--- Directions for this task ---
List every line in this data where the string "Hzero" occurs.

--- Provided information ---
(** C8 (amended): when [fork] fails the caller logs the error and is
    terminated by it, before any [waitpid]: [invokeShell] does not
    return.  When [execvpe] fails, it fails in the forked child: the
    child logs [perror] and the error and is terminated by it, and does
    not return either.  The process that called [invokeShell] and got a
    child is never terminated: it returns, whether or not the program
    could be executed, and reports at most the warning about a non-zero
    exit. *)
Theorem spawn_failure_outcomes os program args envs :
  let r := invokeShell WIFEXITED WEXITSTATUS os program args envs in
  let rc := WEXITSTATUS (waitpid_status os) in
  (fork_result os = -1 →
   outcome r = Terminated
   ∧ last (trace r) = Some (Error fmt_fork_failed [])
   ∧ waitpidCalls (trace r) = [])
  ∧ (fork_result os = 0 → execvpe_starts os = false →
     outcome r = Terminated
     ∧ ∃ before,
         trace r =
           before ++ [Perror "Execvp failed:";
                      Error fmt_exec_failed [AStr program]])
  ∧ (0 < fork_result os →
     outcome r = Returns tt
     ∧ reports (trace r) =
         if WIFEXITED (waitpid_status os) && negb (bool_decide (rc = 0))
         then [Warning fmt_non_zero [AStr program; AInt rc]]
         else []).
Proof.
  split; [|split].
  - intros Hpid. rewrite invokeShell_fork_failed by done. cbn [trace outcome].
    split; [reflexivity|]. split.
    + change [Fork (-1); Error fmt_fork_failed []]
        with ([Fork (-1)] ++ [Error fmt_fork_failed []]).
      by rewrite app_assoc, last_snoc.
    + by rewrite waitpidCalls_announce.
  - intros Hpid Hexec. rewrite invokeShell_child by done.
    rewrite Hexec. cbn [trace outcome]. split; [reflexivity|].
    exists (announce program args envs
            ++ [Fork 0; Close 0;
                Execvpe program (Str program :: (Str <$> args) ++ [NULL])
                        ((Str <$> envs) ++ [NULL])]).
    by rewrite <- app_assoc.
  - intros Hpid. rewrite invokeShell_parent by lia. cbn [trace outcome].
    split; [reflexivity|].
    rewrite reports_announce.
    destruct (WIFEXITED (waitpid_status os)); [|reflexivity].
    destruct (decide (WEXITSTATUS (waitpid_status os) = 0)) as [Hz|Hnz].
    + rewrite decide_False by (intros Hne; apply Hne, Hz).
      by rewrite bool_decide_eq_true_2.
    + rewrite decide_True by done.
      by rewrite bool_decide_eq_false_2.
Qed.

(** C9: [execvpe] is called in the child and nowhere else, once, with the
    array [program, args..., NULL] and the array [envs..., NULL]; the
    program name put into cell 0 of the environment array is gone by
    then, whether or not [envs] is empty. *)
Theorem execvpe_vectors os program args envs :
  execvpeCalls (trace (invokeShell WIFEXITED WEXITSTATUS os program args envs)) =
    if decide (fork_result os = 0)
    then [(program,
           Str program :: (Str <$> args) ++ [NULL],
           (Str <$> envs) ++ [NULL])]
    else [].
Proof.
  destruct (decide (fork_result os = 0)) as [Hchild|Hnot].
  - rewrite invokeShell_child by done. cbn [trace].
    rewrite execvpeCalls_announce.
    by destruct (execvpe_starts os).
  - destruct (decide (fork_result os = -1)) as [Hfail|Hok].
    + rewrite invokeShell_fork_failed by done. cbn [trace].
      by rewrite execvpeCalls_announce.
    + rewrite invokeShell_parent by done. cbn [trace].
      rewrite execvpeCalls_announce.
      destruct (WIFEXITED (waitpid_status os)); [|done].
      by destruct (decide (WEXITSTATUS (waitpid_status os) ≠ 0)).
Qed.

(** C10: when the child was created and did not end by exiting, the
    parent returns from [invokeShell] and reports nothing, neither a
    warning nor an error: the same return and the same reports as after
    a child that exited with code zero. *)
Theorem abnormal_end_is_silent os program args envs :
  0 < fork_result os →
  WIFEXITED (waitpid_status os) = false →
  let r := invokeShell WIFEXITED WEXITSTATUS os program args envs in
  outcome r = Returns tt
  ∧ reports (trace r) = []
  ∧ ∀ os0,
      fork_result os0 = fork_result os →
      WIFEXITED (waitpid_status os0) = true →
      WEXITSTATUS (waitpid_status os0) = 0 →
      let r0 := invokeShell WIFEXITED WEXITSTATUS os0 program args envs in
      outcome r0 = outcome r ∧ reports (trace r0) = reports (trace r).
Proof.
  intros Hpid Hnot r.
  assert (Hr : outcome r = Returns tt ∧ reports (trace r) = []).
  { subst r. rewrite invokeShell_parent by lia. split; [reflexivity|].
    cbn [trace]. by rewrite reports_announce, Hnot. }
  destruct Hr as [Hout Hrep]. split; [done|]. split; [done|].
  intros os0 Hsame Hexited Hzero r0. rewrite Hout, Hrep. subst r0.
  rewrite invokeShell_parent by lia. split; [reflexivity|].
  cbn [trace]. rewrite reports_announce, Hexited, Hzero.
  by rewrite decide_False by (intros Hne; by apply Hne).
Qed.
End InvokeShellClaims.

(** ** Concrete runs, with the status macros of glibc *)

Example run_child_exec_fails :
  invokeShell glibc_WIFEXITED glibc_WEXITSTATUS (mkOS 0 false 0)
    "notify" ["-m"; "telegram"] ["METER_ID=12345678"]
  = Run [ Debug fmt_exec [AStr "notify"];
          Debug fmt_arg [AStr "-m"]; Debug fmt_arg [AStr "telegram"];
          Debug fmt_env [AStr "METER_ID=12345678"];
          Fork 0; Close 0;
          Execvpe "notify" [Str "notify"; Str "-m"; Str "telegram"; NULL]
                  [Str "METER_ID=12345678"; NULL];
          Perror "Execvp failed:";
          Error fmt_exec_failed [AStr "notify"] ]
        Terminated.
Proof. reflexivity. Qed.
(** * crsm-operator: the marked-block merge engine and the reconciliation
    state machine of [internal/controller/customresourcestatemetrics_controller.go].

    Go strings are byte sequences: they are modelled as [string] (a list of
    8-bit [ascii]).  Go [int] indices are modelled as [Z]; every index the
    controller computes is bounded by the number of lines, so no 64-bit
    wrap-around can occur.  A run-time panic (slice bounds out of range,
    assignment to an entry of a nil map) is an explicit outcome. *)

From Stdlib Require Import ZArith Ascii String List Lia Bool.
From stdpp Require Import base option list strings gmap.

Local Open Scope Z_scope.

(** ** Outcomes of Go code that may panic *)

Inductive outcome (A : Type) : Type :=
| Done (a : A)
| Panicked.
Arguments Done {A} a.
Arguments Panicked {A}.

Definition obind {A B} (m : outcome A) (k : A -> outcome B) : outcome B :=
  match m with
  | Done a => k a
  | Panicked => Panicked
  end.

(** ** The functions of Go's [strings] package used by the controller,
    with the separator/cutset fixed to the newline byte, as at every call *)

Module Strings.

Definition nl : ascii := "010"%char.
Definition LF : string := String nl EmptyString.

Definition isNL (c : ascii) : bool := Ascii.eqb c nl.

Definition cons_head (c : ascii) (ls : list string) : list string :=
  match ls with
  | l :: rest => String c l :: rest
  | [] => [String c EmptyString]
  end.

(** [strings.Split(s, "\n")]: the pieces between newlines; never empty. *)
Fixpoint Split (s : string) : list string :=
  match s with
  | EmptyString => [EmptyString]
  | String c s' => if isNL c then EmptyString :: Split s' else cons_head c (Split s')
  end.

(** [strings.SplitN(s, "\n", 2)]: at most two pieces, the second one the
    unsplit remainder after the first newline. *)
Fixpoint SplitN2 (s : string) : list string :=
  match s with
  | EmptyString => [EmptyString]
  | String c s' => if isNL c then [EmptyString; s'] else cons_head c (SplitN2 s')
  end.
(** X22: A reply row without [allowed-address] (absent or empty) is
    reported by [_parsePeer] with ["-"] for both addresses; such a peer
    uses no host number, so it never changes the host [findNextFreeIP]
    picks. *)
Theorem X22_peer_without_addresses (JSON_parse : JS.str -> option JSON) row :
  row !! JS.lit "allowed-address" = None
  \/ row !! JS.lit "allowed-address" = Some [] ->
  let peer := _parsePeer JSON_parse row in
  Peer.ipv4 peer = JS.lit "-" /\ Peer.ipv6 peer = JS.lit "-"
  /\ (forall k, ~ usesHost k peer)
  /\ (forall peers, freeHost (peer :: peers) = freeHost peers).
Proof.
  intros H. cbv zeta.
  assert (E : addressList row = []).
  { unfold addressList. destruct H as [-> | ->]; reflexivity. }
  assert (E4 : Peer.ipv4 (_parsePeer JSON_parse row) = JS.lit "-")
    by (unfold _parsePeer; cbn [Peer.ipv4]; rewrite E; reflexivity).
  assert (E6 : Peer.ipv6 (_parsePeer JSON_parse row) = JS.lit "-")
    by (unfold _parsePeer; cbn [Peer.ipv6]; rewrite E; reflexivity).
  split; [exact E4 | split; [exact E6 | split]].
  - intros k [Hk | Hk]; [rewrite E4 in Hk | rewrite E6 in Hk]; discriminate Hk.
  - intros peers. unfold freeHost, usedHosts. cbn [fold_left].
    unfold addUsed at 2. rewrite E4, E6. reflexivity.
Qed.

(* ===================================================================== *)
(** ** Server ids and keys *)
(* ===================================================================== *)

Lemma Number_toString_neg n radix :
  n < 0 ->
  Number_toString n radix = 45 :: Number_toString (- n) radix.
Proof.
  intros H. unfold Number_toString.
  destruct (Z.ltb_spec n 0); [| lia].
  destruct (Z.ltb_spec (- n) 0); [lia |]. reflexivity.
Qed.

(** Different integers have different texts. *)
Lemma Number_toString_inj radix a b :
  2 <= radix <= 36 ->
  Number_toString a radix = Number_toString b radix -> a = b.
Proof.
  intros HR E.
  assert (Hhead : forall n, 0 <= n ->
            exists c s, Number_toString n radix = c :: s /\ c <> 45).
  { intros n Hn.
    destruct (Number_toString_digits n radix HR Hn) as (Hd & _ & Hne).
    destruct (Number_toString n radix) as [|c s]; [contradiction |].
    exists c, s. split; [reflexivity |].
    apply (digitString_head radix c s Hd). lia. }
  destruct (Z.lt_ge_cases a 0) as [Ha | Ha], (Z.lt_ge_cases b 0) as [Hb | Hb].
  - rewrite (Number_toString_neg a), (Number_toString_neg b) in E by assumption.
    injection E as E. apply (digitsNumber_inj radix) in E; lia.
  - rewrite (Number_toString_neg a) in E by assumption.
    destruct (Hhead b Hb) as (c & s & Eb & Hc). rewrite Eb in E.
    injection E as E _. congruence.
  - rewrite (Number_toString_neg b) in E by assumption.
    destruct (Hhead a Ha) as (c & s & Ea & Hc). rewrite Ea in E.
    injection E as E _. congruence.
  - apply (digitsNumber_inj radix); assumption.
Qed.

Lemma find_id_Some servers id srv :
  find (fun s => Config.id s =? id) servers = Some srv ->
  In srv servers /\ Config.id srv = id.
Proof.
  intros H. apply find_some in H as [Hin He]. apply Z.eqb_eq in He.
  split; assumption.
Qed.

(** X23: [resolveServer] returns the number [parseInt(raw, 10)] when a
    configured server has it as id, and then [new MikrotikService] for it
    succeeds, with pool key ["srv_<id>"], cache key ["peers_<id>"] and the
    host and interface of that server; otherwise it throws an error of
    status 404 whose message lists the configured ids. *)
Theorem X23_resolved_server_has_service servers raw :
  match resolveServer servers raw with
  | inr id =>
    parseInt (Some raw) 10 = Some id
    /\ exists server me,
         In server servers /\ Config.id server = id
         /\ MikrotikService.new servers id = inr me
         /\ poolKey (MikrotikService.base me)
            = JS.lit "srv_" +++ Number_toString id 10
         /\ MikrotikService.cacheKey me
            = JS.lit "peers_" +++ Number_toString id 10
         /\ MikrotikService.wgInterface me = Config.wgInterface server
         /\ host (srv (MikrotikService.base me)) = Config.host server
  | inl (status, message) =>
    status = 404
    /\ (forall server, In server servers ->
          parseInt (Some raw) 10 <> Some (Config.id server))
    /\ message
       = JS.lit "Server ID " +++ raw
         +++ JS.lit " tidak ditemukan. Server tersedia: "
         +++ join (JS.lit ", ")
               (map (fun s => Number_toString (Config.id s) 10) servers)
  end.
Proof.
  unfold resolveServer. cbv zeta.
  destruct (parseInt (Some raw) 10) as [n|] eqn:Ep.
  - destruct (find (fun s => Config.id s =? n) servers) as [s|] eqn:Ef.
    + split; [reflexivity |].
      destruct (find_id_Some servers n s Ef) as [Hin Hid].
      unfold MikrotikService.new. rewrite Ef.
      eexists s, _. split; [exact Hin | split; [exact Hid |]].
      split; [reflexivity |]. cbn. rewrite Hid. repeat split.
    + split; [reflexivity | split; [| reflexivity]].
      intros s Hin E. injection E as E.
      pose proof (find_none _ _ Ef s Hin) as H. cbn in H.
      apply Z.eqb_neq in H. congruence.
  - split; [reflexivity | split; [| reflexivity]].
    intros s Hin E. discriminate E.
Qed.

(** X24: Service instances for different server ids have different pool
    keys and different cache keys: pooling a connection for one never
    changes the entry of the other, and invalidating the cache of one
    leaves the entry of the other. *)
Theorem X24_services_do_not_share_keys servers a b meA meB :
  MikrotikService.new servers a = inr meA ->
  MikrotikService.new servers b = inr meB ->
  a <> b ->
  poolKey (MikrotikService.base meA) <> poolKey (MikrotikService.base meB)
  /\ MikrotikService.cacheKey meA <> MikrotikService.cacheKey meB
  /\ (forall (p : Pool) api,
        (<[poolKey (MikrotikService.base meA) := api]> p)
          !! poolKey (MikrotikService.base meB)
        = p !! poolKey (MikrotikService.base meB))
  /\ (forall st,
        MikrotikService.cache (MikrotikService.invalidateCache meA st)
          !! MikrotikService.cacheKey meB
        = MikrotikService.cache st !! MikrotikService.cacheKey meB).
Proof.
  unfold MikrotikService.new. intros HA HB Hne.
  destruct (find (fun s => Config.id s =? a) servers) as [sa|] eqn:Ea;
    [| discriminate].
  destruct (find (fun s => Config.id s =? b) servers) as [sb|] eqn:Eb;
    [| discriminate].
  injection HA as <-. injection HB as <-.
  destruct (find_id_Some servers a sa Ea) as [_ Ia].
  destruct (find_id_Some servers b sb Eb) as [_ Ib].
  cbn [MikrotikService.base MikrotikService.cacheKey poolKey].
  assert (Hp : JS.lit "srv_" +++ Number_toString (Config.id sa) 10
               <> JS.lit "srv_" +++ Number_toString (Config.id sb) 10).
  { unfold Str.cat. intros E. apply app_inv_head in E.
    apply (Number_toString_inj 10) in E; [congruence | lia]. }
  assert (Hc : JS.lit "peers_" +++ Number_toString (Config.id sa) 10
               <> JS.lit "peers_" +++ Number_toString (Config.id sb) 10).
  { unfold Str.cat. intros E. apply app_inv_head in E.
    apply (Number_toString_inj 10) in E; [congruence | lia]. }
  split; [exact Hp | split; [exact Hc | split]].
  - intros p api. apply lookup_insert_ne. exact Hp.
  - intros st. cbn [MikrotikService.invalidateCache MikrotikService.cache].
    apply lookup_delete_ne. exact Hc.
Qed.

(* ===================================================================== *)
(** ** The further properties on examples *)
(* ===================================================================== *)

Lemma X1_decodePackets_no_empty_word_witness :
  Forall (Forall (fun w : JS.str => w <> [])) (fst (decodePackets partialBuffer)).
Proof.
  apply X1_decodePackets_no_empty_word.
  repeat (apply List.Forall_cons; [unfold JS.is_byte; lia |]).
  apply List.Forall_nil.
Defined.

--- Your solution ---
  intros os0 Hsame Hexited Hzero r0. rewrite Hout, Hrep. subst r0.
  cbn [trace]. rewrite reports_announce, Hexited, Hzero.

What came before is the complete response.